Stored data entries
(** * Chebyshev filter approximation ([pygsp/filters/approximations.py])

    A shallow embedding of the [Chebyshev] class: its constructor, the scalar
    entry point [_evaluate], the operator entry point [_filter] and the two
    evaluators [_evaluate_direct] and [_evaluate_recursive], together with the
    part of NumPy they rely on (shapes, broadcasting, [dot], views).

    The class is embedded twice.  In the first embedding arrays are values,
    exceptions are outcomes, and the entry points log their warnings and the
    evaluator they invoke.  In the second, [Store], arrays are objects of a
    store, so that views, aliases and in-place updates are what they are in
    NumPy; it is proved to compute the values of the first.

    Numbers are real numbers: neither the rounding nor the overflow of
    float64 is modelled, and arrays of an integer dtype are not modelled.
    What is kept from floating point is the one non-numeric value the code
    produces without overflow, the [nan] that [numpy.arccos] returns outside
    of [-1, 1].  A statement about values is therefore a statement in exact
    arithmetic, and is made only where the values stay bounded.

    The graph Fourier transform, [gft] and [igft] of
    [pygsp/operators/transforms.py], is embedded in [Transforms], on the same
    arrays. *)

From Stdlib Require Import String.
From Stdlib Require Import Reals Lra Lia ZArith Bool Arith PeanoNat List.
Import ListNotations.
(** ** Concrete inputs *)

Module Example.

Definition YUV420P8 : VideoFormat := {| color_family := YUV; bits_per_sample := 8 |}.

Definition clip : VideoNode := Source "clip" (Some YUV420P8) 1920 1080.

Definition variable_clip : VideoNode := Source "variable" None 0 0.

Definition bicubic : Kernel := {| kernel_class_name := "Bicubic"; kernel_radius := 2 |}.
Definition artcnn : Scaler := {| scaler_class_name := "ArtCNN" |}.
Definition hermite : Scaler := {| scaler_class_name := "Hermite" |}.

(** A fractional descale to 1272 x 715.5 and an integer one to 1280 x 720. *)
Definition args_715_5 : ScalingArgs.t :=
  {| ScalingArgs.width := 1272; ScalingArgs.height := 716;
     ScalingArgs.src_width := 1272 # 1; ScalingArgs.src_height := 1431 # 2;
     ScalingArgs.src_top := 0 # 1; ScalingArgs.src_left := 0 # 1;
     ScalingArgs.mode := "hw" |}.

Definition args_720 : ScalingArgs.t :=
  {| ScalingArgs.width := 1280; ScalingArgs.height := 720;
     ScalingArgs.src_width := 1280 # 1; ScalingArgs.src_height := 720 # 1;
     ScalingArgs.src_top := 0 # 1; ScalingArgs.src_left := 0 # 1;
     ScalingArgs.mode := "hw" |}.

(** A stand-in for [ScalingArgs.from_args] that answers with fixed
    arguments in the requested mode. *)
Definition from_args (a : ScalingArgs.t) : from_args_t :=
  fun _ _ _ _ _ _ _ _ mode => Ok (ScalingArgs.set_mode mode a).

(** A stand-in for [ScalingArgs.from_args] that divides by the height of
    the clip it is given, and so fails on a clip of height zero with an
    error of its own, before it answers with fixed arguments. *)
Definition from_args_dividing (a : ScalingArgs.t) : from_args_t :=
  fun clip _ _ _ _ _ _ _ mode =>
    if height clip =? 0 then Error (ExternalError "ZeroDivisionError")
    else Ok (ScalingArgs.set_mode mode a).

Definition no_crop : CropRel :=
  {| crop_left := 0; crop_right := 0; crop_top := 0; crop_bottom := 0 |}.

Definition crop_4_6_2_8 : CropRel :=
  {| crop_left := 4; crop_right := 6; crop_top := 2; crop_bottom := 8 |}.

(** A crop that leaves no column of the 1920 x 1080 frame. *)
Definition crop_too_wide : CropRel :=
  {| crop_left := 2000; crop_right := 1; crop_top := 1; crop_bottom := 1 |}.

(** [Rescale(clip, 720, Bicubic)]. *)
Definition fresh : Rescale.t :=
  {| Rescale.base :=
       {| RescaleBase.clipy := ShufflePlanes clip 0;
          RescaleBase.chroma := [ShufflePlanes clip 1; ShufflePlanes clip 2];
          RescaleBase.kernel := bicubic;
          RescaleBase.upscaler := artcnn;
          RescaleBase.downscaler := hermite;
          RescaleBase.field_based := None;
          RescaleBase.border_handling := MIRROR;
          RescaleBase.descale_args := args_720;
          RescaleBase.__dict__ := ∅ |};
     Rescale._line_mask := None;
     Rescale._credit_mask := None;
     Rescale._ignore_mask := None;
     Rescale._crop := no_crop;
     Rescale._pre := clip |}.

(** [Rescale(clip, 720, Bicubic, crop=(4, 6, 2, 8))]. *)
Definition cropped : Rescale.t :=
  {| Rescale.base :=
       {| RescaleBase.clipy := Crop (ShufflePlanes clip 0) 4 6 2 8;
          RescaleBase.chroma := [ShufflePlanes clip 1; ShufflePlanes clip 2];
          RescaleBase.kernel := bicubic;
          RescaleBase.upscaler := artcnn;
          RescaleBase.downscaler := hermite;
          RescaleBase.field_based := None;
          RescaleBase.border_handling := MIRROR;
          RescaleBase.descale_args := args_720;
          RescaleBase.__dict__ := ∅ |};
     Rescale._line_mask := None;
     Rescale._credit_mask := None;
     Rescale._ignore_mask := None;
     Rescale._crop := crop_4_6_2_8;
     Rescale._pre := clip |}.

(** The same object after [upscale] and [rescale] have been read: the four
    entries are cached. *)
Definition all_cached : Rescale.t :=
  snd (RescaleBase.rescale (snd (RescaleBase.upscale fresh))).

(** An object of class [RescaleBase] with the same attributes,
    [descale_args] included. *)
Definition fresh_base : RescaleBase.t := Rescale.base fresh.

(** A mask supplied by the caller, and the object with it as line mask,
    credit mask or ignore mask. *)
Definition user_mask : VideoNode := Source "mask" (Some GRAY8) 1920 1080.

Definition with_line_mask : Rescale.t := Rescale.set_line_mask (Some user_mask) fresh.
Definition with_credit_mask : Rescale.t := Rescale.set_credit_mask (Some user_mask) fresh.
Definition with_ignore_mask : Rescale.t := Rescale.set_ignore_mask (Some user_mask) fresh.

(** [Rescale(clip, 715.5, Bicubic)], and the same with the ignore mask set. *)
Definition fractional : Rescale.t :=
  Rescale.set_base (RescaleBase.set_descale_args args_715_5 (Rescale.base fresh)) fresh.

Definition fractional_with_ignore_mask : Rescale.t :=
  Rescale.set_ignore_mask (Some user_mask) fractional.

(** An engine that renders the source as a gradient, a caller's mask as
    opaque everywhere and the final downscale as a flat 235. *)
Definition engine (c : VideoNode) (x y : Z) : Z :=
  match c with
  | Source _ _ _ _ => 16 + (x + y) mod 200
  | Depth _ _ => 255
  | ScalerScale _ _ _ _ _ => 235
  | _ => 0
  end.

(** CPython's default [sys.getrecursionlimit()]. *)
Definition recursion_limit : nat := 1000.

End Example.

(** Strings made of exactly two decimal digits. *)
Definition is_digit (c : ascii) : bool :=
  (Nat.leb 48 (nat_of_ascii c) && Nat.leb (nat_of_ascii c) 57)%bool.

Definition two_digit_string (s : string) : bool :=
  match s with
  | String a (String b EmptyString) => (is_digit a && is_digit b)%bool
  | _ => false
  end.

(** The text every tag records (lines 89): kernel class name, source width
    and height. *)
Definition tag_data {T : Type} `{RescaleBase.Self T} (self : T) : string :=
  kernel_class_name (RescaleBase.kernel (RescaleBase.attrs self)) +:+ " - "
    +:+ RescaleBase.format_dimension
          (ScalingArgs.src_width (RescaleBase.descale_args (RescaleBase.attrs self)))
    +:+ " x "
    +:+ RescaleBase.format_dimension
          (ScalingArgs.src_height (RescaleBase.descale_args (RescaleBase.attrs self))).

(** ** The default mask builders of [Rescale] *)

Section DefaultMasks.

(** External: [KirschTCanny.edgemask(clip, **kwargs)], [std.Maximum],
    [std.Minimum], [Scaler.scale(clip, width, height, format=...)] and
    [vsmasktools.based_diff_mask(src, rescale, thr=..., expand=..., ...)]. *)
Variable edgemask : VideoNode -> VideoNode.
Variable Maximum : VideoNode -> VideoNode.
Variable Minimum : VideoNode -> VideoNode.
Variable scale_to_format : Scaler -> VideoNode -> Z -> Z -> option VideoFormat -> VideoNode.
Variable based_diff_mask : VideoNode -> VideoNode -> Q -> Z -> VideoNode.

(** [default_line_mask] (lines 304-317). *)
Definition default_line_mask (self : Rescale.t) (clip : option VideoNode)
    (scaler : Scaler) : VideoNode * Rescale.t :=
  let luma := RescaleBase.clipy (Rescale.base self) in
  let line_mask :=
    Minimum (Maximum (edgemask (match clip with Some c => c | None => luma end))) in
  let line_mask :=
    scale_to_format scaler line_mask (width luma) (height luma) (format luma) in
  let self := Rescale.set_line_mask (Some line_mask) self in
  Rescale.line_mask self.

(** [default_credit_mask] (lines 319-341). *)
Definition default_credit_mask (self : Rescale.t) (rescale src : option VideoNode)
    (thr : Q) (expand : Z) : VideoNode * Rescale.t :=
  let src :=
    match src with
    | Some c => c
    | None => RescaleBase.clipy (Rescale.base self)
    end in
  let '(rescale, self) :=
    match rescale with
    | Some c => (c, self)
    | None => RescaleBase.rescale self
    end in
  let src := get_y src in
  let rescale := get_y rescale in
  let self := Rescale.set_credit_mask (Some (based_diff_mask src rescale thr expand)) self in
  Rescale.credit_mask self.

End DefaultMasks.

(** More concrete inputs. *)
Module Scenario.

(** [Rescale(clip, 720, Bicubic, border_handling=1)]. *)
Definition zero_padded : Rescale.t :=
  Rescale.set_base
    {| RescaleBase.clipy := ShufflePlanes Example.clip 0;
       RescaleBase.chroma := [ShufflePlanes Example.clip 1; ShufflePlanes Example.clip 2];
       RescaleBase.kernel := Example.bicubic;
       RescaleBase.upscaler := Example.artcnn;
       RescaleBase.downscaler := Example.hermite;
       RescaleBase.field_based := None;
       RescaleBase.border_handling := ZERO;
       RescaleBase.descale_args := Example.args_720;
       RescaleBase.__dict__ := ∅ |}
    Example.fresh.

(** [Rescale(clip, 720, Bicubic, field_based=FieldBased.TFF)]. *)
Definition interlaced : Rescale.t :=
  Rescale.set_base
    {| RescaleBase.clipy := ShufflePlanes Example.clip 0;
       RescaleBase.chroma := [ShufflePlanes Example.clip 1; ShufflePlanes Example.clip 2];
       RescaleBase.kernel := Example.bicubic;
       RescaleBase.upscaler := Example.artcnn;
       RescaleBase.downscaler := Example.hermite;
       RescaleBase.field_based := Some TFF;
       RescaleBase.border_handling := MIRROR;
       RescaleBase.descale_args := Example.args_720;
       RescaleBase.__dict__ := ∅ |}
    Example.fresh.

(** Stand-ins for the mask generators: they answer with a fresh gray clip of
    the dimensions of their input, or of the dimensions asked for. *)
Definition edgemask (c : VideoNode) : VideoNode :=
  Source "edges" (Some GRAY8) (width c) (height c).

Definition morph (c : VideoNode) : VideoNode := c.

Definition scale_to_format (s : Scaler) (c : VideoNode) (w h : Z)
    (f : option VideoFormat) : VideoNode :=
  Source "scaled" f w h.

Definition based_diff_mask (src rescale : VideoNode) (thr : Q) (expand : Z) : VideoNode :=
  Source "diff" (format src) (width src) (height src).

End Scenario.

(** The assignment [cached_property] makes: [self.__dict__[attrname] = val]. *)
Definition cache_store (attrname : string) (val : VideoNode) (self : Rescale.t) : Rescale.t :=
  Rescale.set_base
    (RescaleBase.set___dict__
       (<[attrname := val]> (RescaleBase.__dict__ (Rescale.base self)))
       (Rescale.base self))
    self.

(** The object as constructed with another [field_based] argument. *)
Definition with_field_based (f : option FieldBased) (self : Rescale.t) : Rescale.t :=
  Rescale.set_base
    {| RescaleBase.clipy := RescaleBase.clipy (Rescale.base self);
       RescaleBase.chroma := RescaleBase.chroma (Rescale.base self);
       RescaleBase.kernel := RescaleBase.kernel (Rescale.base self);
       RescaleBase.upscaler := RescaleBase.upscaler (Rescale.base self);
       RescaleBase.downscaler := RescaleBase.downscaler (Rescale.base self);
       RescaleBase.field_based := f;
       RescaleBase.border_handling := RescaleBase.border_handling (Rescale.base self);
       RescaleBase.descale_args := RescaleBase.descale_args (Rescale.base self);
       RescaleBase.__dict__ := RescaleBase.__dict__ (Rescale.base self) |}
    self.

(** The attributes a property read cannot change: the object with the cache
    emptied, the mode reset and the line mask removed. *)
Definition configuration (self : Rescale.t) : Rescale.t :=
  Rescale.set__line_mask None
    (Rescale.set_mode "hw"
       (Rescale.set_base (RescaleBase.set___dict__ ∅ (Rescale.base self)) self)).

(** * Properties *)

(** The example objects are what the constructor returns. *)
Lemma example_objects_constructed :
  Rescale.__init__ (Example.from_args Example.args_720) Example.clip (Int 720)
    Example.bicubic Example.artcnn Example.hermite None None None
    Example.no_crop (0 # 1, 0 # 1)%Q None 0 = Ok Example.fresh
  /\ Rescale.__init__ (Example.from_args Example.args_720) Example.clip (Int 720)
       Example.bicubic Example.artcnn Example.hermite None None None
       Example.crop_4_6_2_8 (0 # 1, 0 # 1)%Q None 0 = Ok Example.cropped
  /\ Rescale.__init__ (Example.from_args Example.args_715_5) Example.clip (Float (1431 # 2))
       Example.bicubic Example.artcnn Example.hermite None None None
       Example.no_crop (0 # 1, 0 # 1)%Q None 0 = Ok Example.fractional.
Proof. repeat split. Qed.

• WORK INSTRUCTIONS: Report only the number of lines above that contain "entry".

• EXERCISE RESULT: 2